### INPUT FOR THIS TASK:
(* ===== verification/KText.v ===== *)
(** The text of a Kconfig file: how tokens, lines, expressions and statements are
    written, so that the scanner and the grammar can be shown to read them back; and
    that the scanner reads the lines written as their tokens.  The text is a
    specification; nothing in the program writes such files. *)
From S2P Require Import Prelude CText KExpr KSym KConf KHelp KMenu KParse KScan KScanFacts.
Local Open Scope list_scope.

(** ** Tokens *)

Fixpoint escape (s : string) : string :=
  match s with
  | String c t =>
      if char_eqb c quote || char_eqb c backslash then String backslash (String c (escape t)) else String c (escape t)
  | EmptyString => EmptyString
  end.
Definition quoted (s : string) : string := str1 quote +:+ escape s +:+ str1 quote.

Definition spell (t : tok) : string :=
  match t with
  | TKey id => id_name id
  | T_WORD w => w
  | T_WORD_QUOTE w => quoted w
  | T_AND => "&&" | T_OR => "||" | T_NOT => "!" | T_EQUAL => "=" | T_UNEQUAL => "!="
  | T_OPEN_PAREN => "(" | T_CLOSE_PAREN => ")"
  | T_HELPTEXT _ | T_EOL | T_END => ""
  end.
(** Each token behind a blank. *)
Definition spells (ts : list tok) : string := foldr (fun t acc => " " +:+ spell t +:+ acc) "" ts.

Definition keyword_of (w : string) : kconf_id :=
  default {| id_name := w; id_token := T_ON; id_flags := 0; stype := S_UNKNOWN |} (kconf_id_lookup w).
Definition IF : tok := TKey (keyword_of "if").
Definition ON : tok := TKey (keyword_of "on").

(** Words are not keywords; quoted words have no newline and no NUL in them. *)
Definition text_ok (s : string) : bool := string_all (fun c => negb (char_eqb c nl) && negb (code c =? 0)) s.
Definition word_ok (w : string) : bool :=
  negb (String.eqb w "") && string_all param_char w && negb (String.eqb w "---") &&
  match kconf_id_lookup w with Some id => negb (has TF_PARAM (id_flags id)) | None => true end.
Definition param_ok (t : tok) : bool :=
  match t with
  | TKey id => bool_decide (kconf_id_lookup (id_name id) = Some id) && has TF_PARAM (id_flags id)
  | T_WORD w => word_ok w
  | T_WORD_QUOTE w => text_ok w
  | T_HELPTEXT _ | T_EOL | T_END => false
  | _ => true
  end.
Definition command_ok (id : kconf_id) : bool :=
  bool_decide (kconf_id_lookup (id_name id) = Some id) && has TF_COMMAND (id_flags id).

(** ** Lines *)

(** A line: a command with its parameters; or the text of an option [help]. *)
Inductive item := Line (id : kconf_id) (ts : list tok) | HelpText (text : string).

Definition line_text (id : kconf_id) (ts : list tok) : string := id_name id +:+ spells ts +:+ NL.

Fixpoint lines_of (s : string) : list string :=
  match s with
  | EmptyString => [""]
  | String c t =>
      if char_eqb c nl then "" :: lines_of t
      else match lines_of t with l :: ls => String c l :: ls | [] => [str1 c] end
  end.
(** A line of help, two columns to the right; empty lines stay empty. *)
Definition help_line (l : string) : string := (if String.eqb l "" then "" else "  " +:+ l) +:+ NL.
Definition help_lines (ls : list string) : string := foldr (fun l acc => help_line l +:+ acc) "" ls.
(** A comment behind the text ends it. *)
Definition help_text (text : string) : string := "help" +:+ NL +:+ help_lines (lines_of text) +:+ "#" +:+ NL.

(** No blanks at the end of a line, no tabs at its beginning. *)
Definition help_line_ok (l : string) : bool :=
  String.eqb (trim_blanks l) l && string_all (fun c => char_eqb c " ") (span is_blank l).1.
(** The first line begins at the left. *)
Definition help_ok (text : string) : bool :=
  string_all (fun c => negb (code c =? 0)) text &&
  head_is (fun c => negb (is_blank c) && negb (char_eqb c nl)) text && forallb help_line_ok (lines_of text).

Definition item_text (i : item) : string :=
  match i with Line id ts => line_text id ts | HelpText t => help_text t end.
Definition text_of (l : list item) : string := foldr (fun i acc => item_text i +:+ acc) "" l.

(** ** Expressions and statements *)

Definition term_token (t : term) : tok := match t with Word w => T_WORD w | Quoted w => T_WORD_QUOTE w end.
(** Parentheses where an operator binds less tightly than the place asks for. *)
Definition parens (b : bool) (ts : list tok) : list tok := if b then T_OPEN_PAREN :: ts ++ [T_CLOSE_PAREN] else ts.
Fixpoint expr_tokens (k : nat) (e : kexpr) : list tok :=
  match e with
  | KSymbol t => [term_token t]
  | KEqual a b => [term_token a; T_EQUAL; term_token b]
  | KUnequal a b => [term_token a; T_UNEQUAL; term_token b]
  | KNot e => T_NOT :: expr_tokens 2 e
  | KAnd l r => parens (Nat.ltb 1 k) (expr_tokens 1 l ++ T_AND :: expr_tokens 2 r)
  | KOr l r => parens (Nat.ltb 0 k) (expr_tokens 0 l ++ T_OR :: expr_tokens 1 r)
  end.
Definition if_tokens (c : option kexpr) : list tok := match c with Some e => IF :: expr_tokens 0 e | None => [] end.

Definition type_keyword (ty : symbol_type) : kconf_id :=
  keyword_of (match ty with
              | S_TRISTATE => "tristate" | S_INT => "int" | S_HEX => "hex" | S_STRING => "string" | _ => "bool"
              end).
Definition default_keyword (ty : symbol_type) : kconf_id :=
  keyword_of (match ty with S_BOOLEAN => "def_bool" | S_TRISTATE => "def_tristate" | _ => "default" end).
Definition option_name (o : opt_token) : string :=
  match o with T_OPT_MODULES => "modules" | T_OPT_DEFCONFIG_LIST => "defconfig_list" | T_OPT_ENV => "env" end.
Definition prompt_tokens (p : option (string * option kexpr)) : list tok :=
  match p with Some (t, c) => T_WORD_QUOTE t :: if_tokens c | None => [] end.
Definition depends_line (e : kexpr) : item := Line (keyword_of "depends") (ON :: expr_tokens 0 e).

Definition config_item (o : config_option) : item :=
  match o with
  | OType ty p => Line (type_keyword ty) (prompt_tokens p)
  | OPrompt t c => Line (keyword_of "prompt") (T_WORD_QUOTE t :: if_tokens c)
  | ODefault ty e c => Line (default_keyword ty) (expr_tokens 0 e ++ if_tokens c)
  | OSelect w c => Line (keyword_of "select") (T_WORD w :: if_tokens c)
  | ORange a b c => Line (keyword_of "range") (term_token a :: term_token b :: if_tokens c)
  | OOption o arg =>
      Line (keyword_of "option")
        (T_WORD (option_name o) :: match arg with Some p => [T_EQUAL; T_WORD_QUOTE p] | None => [] end)
  | ODepends e => depends_line e
  | OHelp t => HelpText t
  end.
Definition choice_item (o : choice_option) : item :=
  match o with
  | CPrompt t c => Line (keyword_of "prompt") (T_WORD_QUOTE t :: if_tokens c)
  | CType ty p => Line (type_keyword ty) (prompt_tokens p)
  | COptional => Line (keyword_of "optional") []
  | CDefault w c => Line (keyword_of "default") (T_WORD w :: if_tokens c)
  | CDepends e => depends_line e
  | CHelp t => HelpText t
  end.
Definition visible_line (c : option kexpr) : item := Line (keyword_of "visible") (if_tokens c).

Fixpoint stmt_items (ss : stmts) : list item :=
  match ss with
  | SNil => []
  | SConfig menuconfig w opts rest =>
      Line (keyword_of (if menuconfig then "menuconfig" else "config")) [T_WORD w] :: map config_item opts ++ stmt_items rest
  | SComment p deps rest => Line (keyword_of "comment") [T_WORD_QUOTE p] :: map depends_line deps ++ stmt_items rest
  | SChoice w opts body rest =>
      Line (keyword_of "choice") (match w with Some w => [T_WORD w] | None => [] end) ::
      map choice_item opts ++ stmt_items body ++ Line (keyword_of "endchoice") [] :: stmt_items rest
  | SMenu p vis deps body rest =>
      Line (keyword_of "menu") [T_WORD_QUOTE p] :: map visible_line vis ++ map depends_line deps ++
      stmt_items body ++ Line (keyword_of "endmenu") [] :: stmt_items rest
  | SIf c body rest =>
      Line (keyword_of "if") (expr_tokens 0 c) :: stmt_items body ++ Line (keyword_of "endif") [] :: stmt_items rest
  end.
Definition title_items (mainmenu : option string) : list item :=
  match mainmenu with Some t => [Line (keyword_of "mainmenu") [T_WORD_QUOTE t]] | None => [] end.
Definition file_text (mainmenu : option string) (ss : stmts) : string :=
  text_of (title_items mainmenu ++ stmt_items ss).

(** ** What can be written *)

Definition item_ok (i : item) : bool :=
  match i with Line id ts => command_ok id && forallb param_ok ts | HelpText t => help_ok t end.
Definition config_ok (o : config_option) : bool :=
  match o with
  | OType ty _ => bool_decide (ty ∈ [S_BOOLEAN; S_TRISTATE; S_INT; S_HEX; S_STRING])
  | ODefault ty _ _ => bool_decide (ty ∈ [S_UNKNOWN; S_BOOLEAN; S_TRISTATE])
  | _ => true
  end.
Definition choice_ok (o : choice_option) : bool :=
  match o with CType ty _ => bool_decide (ty ∈ [S_BOOLEAN; S_TRISTATE]) | _ => true end.
(** Types have keywords; menus and choices are not in choices. *)
Fixpoint nested_ok (in_choice : bool) (ss : stmts) : bool :=
  match ss with
  | SNil => true
  | SConfig _ _ opts rest => forallb config_ok opts && nested_ok in_choice rest
  | SComment _ _ rest => nested_ok in_choice rest
  | SChoice _ opts body rest =>
      negb in_choice && forallb choice_ok opts && nested_ok true body && nested_ok in_choice rest
  | SMenu _ _ _ body rest => negb in_choice && nested_ok false body && nested_ok in_choice rest
  | SIf _ body rest => nested_ok false body && nested_ok in_choice rest
  end.
Definition printable (mainmenu : option string) (ss : stmts) : bool :=
  forallb item_ok (title_items mainmenu ++ stmt_items ss) && nested_ok false ss.
(* ===== verification/KGrammar.v ===== *)
(** The grammar of Kconfig files (src/buildroot/support/kconfig/zconf.y) as a parser
    over the tokens of KScan, with its actions; the files it reads (zconf.l); and
    [conf_parse] from the name of a file.

    The automaton bison generates looks one token ahead where a rule of the grammar
    needs it, and only there; so does the parser here ([peek]), which matters because
    [zconf_nextfile], [zconf_starthelp] and the positions of the entries depend on what
    the scanner has read.  A syntax error ends the program here: the real parser goes
    on to report further errors and then exits with the same status. *)
From S2P Require Import Prelude CText KExpr KSym KConf KHelp KMenu KParse KScan.

(** ** State *)

(** [places]: the file and the line of an entry ([menu->file], [menu->lineno]). *)
Record gstate := {
  pst : pstate;
  scn : scanner;
  ahead : option tok;
  places : gmap menuref (option nat * Z);
}.
Definition set_pst (p : pstate) (g : gstate) : gstate := {| pst := p; scn := scn g; ahead := ahead g; places := places g |}.
Definition set_scn (s : scanner) (g : gstate) : gstate := {| pst := pst g; scn := s; ahead := ahead g; places := places g |}.
Definition set_ahead (t : option tok) (g : gstate) : gstate := {| pst := pst g; scn := scn g; ahead := t; places := places g |}.
Definition set_place (m : menuref) (p : option nat * Z) (g : gstate) : gstate :=
  {| pst := pst g; scn := scn g; ahead := ahead g; places := <[m := p]> (places g) |}.

Abbreviation GM := (EM gstate).
Definition act {A} (m : ZM A) : GM A := fun g =>
  match m (pst g) with Ok a p => Ok (Returned a) (set_pst p g) | Fault => Fault | NoFuel => NoFuel end.
Definition scan {A} (m : SC A) : GM A := fun g =>
  match m (scn g) with Ok a s => Ok (Returned a) (set_scn s g) | Fault => Fault | NoFuel => NoFuel end.
(** The program ends with status 1. *)
Definition syntax_error {A} : GM A := eexit 1.

Definition peek : GM tok :=
  g ← eget;
  match ahead g with
  | Some t => mret t
  | None => t ← scan yylex; emodify (set_ahead (Some t));; mret t
  end.
Definition skip : GM unit := emodify (set_ahead None).
Definition next : GM tok := t ← peek; skip;; mret t.

(** [menu_add_entry] in [m]: the new entry is at the present position. *)
Definition at_place {A} (m : ZM A) : GM A :=
  g ← eget;
  emodify (set_place (fresh_menu (pst g)) (current_file (scn g), zconf_lineno (scn g)));;
  act m.

(** ** Files (zconf.l) *)

Section Files.
Variable getenv : string -> option string.
Variable fopen : string -> option string.

Definition srctree_name (env nm : string) : string := env +:+ "/" +:+ nm.
Definition zconf_fopen (nm : string) : option string :=
  match fopen nm with
  | Some t => Some t
  | None =>
      if head_is (char_eqb "/") nm then None
      else match getenv "srctree" with Some env => fopen (srctree_name env nm) | None => None end
  end.
(** The name with the directory is put together in [PATH_MAX+1] bytes. *)
Definition open_file (nm : string) : GM (option string) :=
  match fopen nm, head_is (char_eqb "/") nm, getenv "srctree" with
  | None, false, Some env =>
      if Z.of_nat (String.length (srctree_name env nm)) <=? PATH_MAX then mret (zconf_fopen nm) else efault
  | _, _, _ => mret (zconf_fopen nm)
  end.
(* ===== verification/KReadBack.v ===== *)
(** Reading a Kconfig file is running its statements: the scanner and the parser, from
    the text of a file, do exactly what [KParse.conf_parse] does with the statements.
    First the expressions, then options, entries, blocks and the whole file. *)
From S2P Require Import Prelude CText KExpr KSym KConf KConfFacts KHelp KMenu KParse KMenuFacts KParseFacts KScan KScanFacts KText KGrammar.
Local Open Scope list_scope.

(** ** Tokens to come *)

(** The parser is about to read [ts]; the scanner is then in [k]. *)
Definition avail (g : gstate) (ts : list tok) (k : scanner) : Prop :=
  match ahead g with
  | None => yields (scn g) ts k
  | Some t => exists ts', ts = t :: ts' /\ yields (scn g) ts' k
  end.
(** What the statements have done is not touched. *)
Definition alike (g g' : gstate) : Prop := pst g' = pst g /\ places g' = places g.
#[export] Instance alike_preorder : PreOrder alike.
Proof. split; [by intros g|]. intros a b c [] []. split; congruence. Qed.

Lemma avail_peek g t u k : avail g (t :: u) k ->
  exists g', peek g = Ok (Returned t) g' /\ avail g' (t :: u) k /\ ahead g' = Some t /\ alike g g'.
Proof.
  unfold avail, peek, mbind, EM_bind, eget. destruct (ahead g) as [t'|] eqn:E.
  - intros (ts' & [= <- <-] & Hy). exists g. rewrite E. split; [done|]. split; [by exists u|done].
  - intros (s1 & Ey & Hy). unfold scan. rewrite Ey. exists (set_ahead (Some t) (set_scn s1 g)).
    split; [done|]. split; [by exists u|done].
Qed.
Lemma avail_skip g t u k : avail g (t :: u) k -> ahead g = Some t -> avail (set_ahead None g) u k.
Proof. unfold avail. intros H E. rewrite E in H. by destruct H as (ts' & [= <-] & Hy). Qed.
Lemma avail_next g t u k : avail g (t :: u) k ->
  exists g', next g = Ok (Returned t) g' /\ avail g' u k /\ alike g g'.
Proof.
  intros Ha. destruct (avail_peek g t u k Ha) as (g1 & E & A1 & H1 & L1). exists (set_ahead None g1).
  unfold next. rewrite (erun _ _ _ _ _ E). split; [done|]. split; [by eapply avail_skip|]. by destruct L1.
Qed.
Lemma avail_nil g k : avail g [] k -> ahead g = None /\ scn g = k.
Proof. unfold avail. destruct (ahead g); [by intros (? & ? & _)|]. by intros ->. Qed.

### WHAT YOU SHOULD DO:
As the answer, set down only the lines from the data above between the one holding "T_UNEQUAL; term_token b]" and the one holding "OHelp t => HelpText t", inclusive, exactly as they read.

### ANSWER SPACE:
  | KUnequal a b => [term_token a; T_UNEQUAL; term_token b]
  | KNot e => T_NOT :: expr_tokens 2 e
  | KAnd l r => parens (Nat.ltb 1 k) (expr_tokens 1 l ++ T_AND :: expr_tokens 2 r)
  | KOr l r => parens (Nat.ltb 0 k) (expr_tokens 0 l ++ T_OR :: expr_tokens 1 r)
  end.
Definition if_tokens (c : option kexpr) : list tok := match c with Some e => IF :: expr_tokens 0 e | None => [] end.

Definition type_keyword (ty : symbol_type) : kconf_id :=
  keyword_of (match ty with
              | S_TRISTATE => "tristate" | S_INT => "int" | S_HEX => "hex" | S_STRING => "string" | _ => "bool"
              end).
Definition default_keyword (ty : symbol_type) : kconf_id :=
  keyword_of (match ty with S_BOOLEAN => "def_bool" | S_TRISTATE => "def_tristate" | _ => "default" end).
Definition option_name (o : opt_token) : string :=
  match o with T_OPT_MODULES => "modules" | T_OPT_DEFCONFIG_LIST => "defconfig_list" | T_OPT_ENV => "env" end.
Definition prompt_tokens (p : option (string * option kexpr)) : list tok :=
  match p with Some (t, c) => T_WORD_QUOTE t :: if_tokens c | None => [] end.
Definition depends_line (e : kexpr) : item := Line (keyword_of "depends") (ON :: expr_tokens 0 e).

Definition config_item (o : config_option) : item :=
  match o with
  | OType ty p => Line (type_keyword ty) (prompt_tokens p)
  | OPrompt t c => Line (keyword_of "prompt") (T_WORD_QUOTE t :: if_tokens c)
  | ODefault ty e c => Line (default_keyword ty) (expr_tokens 0 e ++ if_tokens c)
  | OSelect w c => Line (keyword_of "select") (T_WORD w :: if_tokens c)
  | ORange a b c => Line (keyword_of "range") (term_token a :: term_token b :: if_tokens c)
  | OOption o arg =>
      Line (keyword_of "option")
        (T_WORD (option_name o) :: match arg with Some p => [T_EQUAL; T_WORD_QUOTE p] | None => [] end)
  | ODepends e => depends_line e
  | OHelp t => HelpText t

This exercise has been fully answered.